• _Exercise instructions_:
The entries that follow should be written out exactly.

START Data to examine

(** [observe(ks1)] on a fresh observer, then [observe(ks2)]: every key of
    [ks2] that is not tracked after the first call is subscribed once. *)
Definition subscribesOncePerNewKey (subscribe : string → option U)
    (ks1 ks2 : list string) : Prop :=
  let m1 := (observe subscribe ks1 []).1 in
  let calls := (observe subscribe ks2 m1).2 in
  ∀ k, k ∈ ks2 → mapGet k m1 = None → times k (subscribeCalls calls) = 1.

End ObserverVocabulary.

(** ** Further vocabulary *)

(** Item [j] is on the chain that starts at [item] and follows [next]. *)
Inductive onChain (h : list AsyncLockItem) : option nat → nat → Prop :=
  | onChain_here j : onChain h (Some j) j
  | onChain_next a it j :
      h !! a = Some it → onChain h (next it) j → onChain h (Some a) j.

(** The error with which [dispose] rejects. *)
Definition lockDisposed : Thrown := Error "AsyncLock is disposed".

Section ObserverVocabulary2.
Context {U : Type}.
Import KeyedObserver.

(** The capability the loop of [observe] ends up with for a requested key:
    the stored one if the key is tracked, otherwise what [subscribe]
    returns. *)
Definition resolveKey (subscribe : string → option U) (m : KeyMap U) (k : string)
    : option U :=
  match mapGet k m with
  | Some u => Some u
  | None => subscribe k
  end.

End ObserverVocabulary2.

Section HappyEyesVocabulary2.
Context {T R : Type} `{EqDecision T}.

(** The keys of the [attempts] map in a status: the attempts in flight. *)
Definition inflightOf (st : Status T R) : list T :=
  match st with Await s => attempts s | Done _ inflight => inflight end.

(** The failure of the attempt for [v] is among the events. *)
Definition reportedFailed (v : T) (es : list (RaceEvent T R)) : Prop :=
  ∃ ab, Raced (AttemptReject v) ab ∈ es.

End HappyEyesVocabulary2.

Section WorldVocabulary2.
Context {T : Type}.
Implicit Types (w : World T).

(** What [controller.abort(err)] does to the signal before it dispatches the
    event. *)
Definition setReason (s : nat) (err : Thrown) w : World T :=
  setSignals (alter (λ sig, mkSignal (Some err) (listeners sig)) s) w.

Definition timerStatus (id : nat) w : option TimerStatus :=
  status <$> timers w !! id.

(** Call [d] of [delay] waits on the live signal [s]: its promise is
    pending and its listener is registered. *)
Definition delayArmed (d s : nat) w : Prop :=
  ∃ dl, delays w !! d = Some dl ∧ d_signal dl = Some s ∧ d_promise dl = Pending ∧
        DelayOnAbort d ∈ listenersOf s w ∧ signalAborted s w = false.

END Data to examine

• _Exercise solution_:
(** [observe(ks1)] on a fresh observer, then [observe(ks2)]: every key of
    [ks2] that is not tracked after the first call is subscribed once. *)
Definition subscribesOncePerNewKey (subscribe : string → option U)
    (ks1 ks2 : list string) : Prop :=
  let m1 := (observe subscribe ks1 []).1 in
  let calls := (observe subscribe ks2 m1).2 in
  ∀ k, k ∈ ks2 → mapGet k m1 = None → times k (subscribeCalls calls) = 1.

End ObserverVocabulary.

(** ** Further vocabulary *)

(** Item [j] is on the chain that starts at [item] and follows [next]. *)
Inductive onChain (h : list AsyncLockItem) : option nat → nat → Prop :=
  | onChain_here j : onChain h (Some j) j
  | onChain_next a it j :
      h !! a = Some it → onChain h (next it) j → onChain h (Some a) j.

(** The error with which [dispose] rejects. *)
Definition lockDisposed : Thrown := Error "AsyncLock is disposed".

Section ObserverVocabulary2.
Context {U : Type}.
Import KeyedObserver.

(** The capability the loop of [observe] ends up with for a requested key:
    the stored one if the key is tracked, otherwise what [subscribe]
    returns. *)
Definition resolveKey (subscribe : string → option U) (m : KeyMap U) (k : string)
    : option U :=
  match mapGet k m with
  | Some u => Some u
  | None => subscribe k
  end.

End ObserverVocabulary2.

Section HappyEyesVocabulary2.
Context {T R : Type} `{EqDecision T}.

(** The keys of the [attempts] map in a status: the attempts in flight. *)
Definition inflightOf (st : Status T R) : list T :=
  match st with Await s => attempts s | Done _ inflight => inflight end.

(** The failure of the attempt for [v] is among the events. *)
Definition reportedFailed (v : T) (es : list (RaceEvent T R)) : Prop :=
  ∃ ab, Raced (AttemptReject v) ab ∈ es.

End HappyEyesVocabulary2.

Section WorldVocabulary2.
Context {T : Type}.
Implicit Types (w : World T).

(** What [controller.abort(err)] does to the signal before it dispatches the
    event. *)
Definition setReason (s : nat) (err : Thrown) w : World T :=
  setSignals (alter (λ sig, mkSignal (Some err) (listeners sig)) s) w.

Definition timerStatus (id : nat) w : option TimerStatus :=
  status <$> timers w !! id.

(** Call [d] of [delay] waits on the live signal [s]: its promise is
    pending and its listener is registered. *)
Definition delayArmed (d s : nat) w : Prop :=
  ∃ dl, delays w !! d = Some dl ∧ d_signal dl = Some s ∧ d_promise dl = Pending ∧
        DelayOnAbort d ∈ listenersOf s w ∧ signalAborted s w = false.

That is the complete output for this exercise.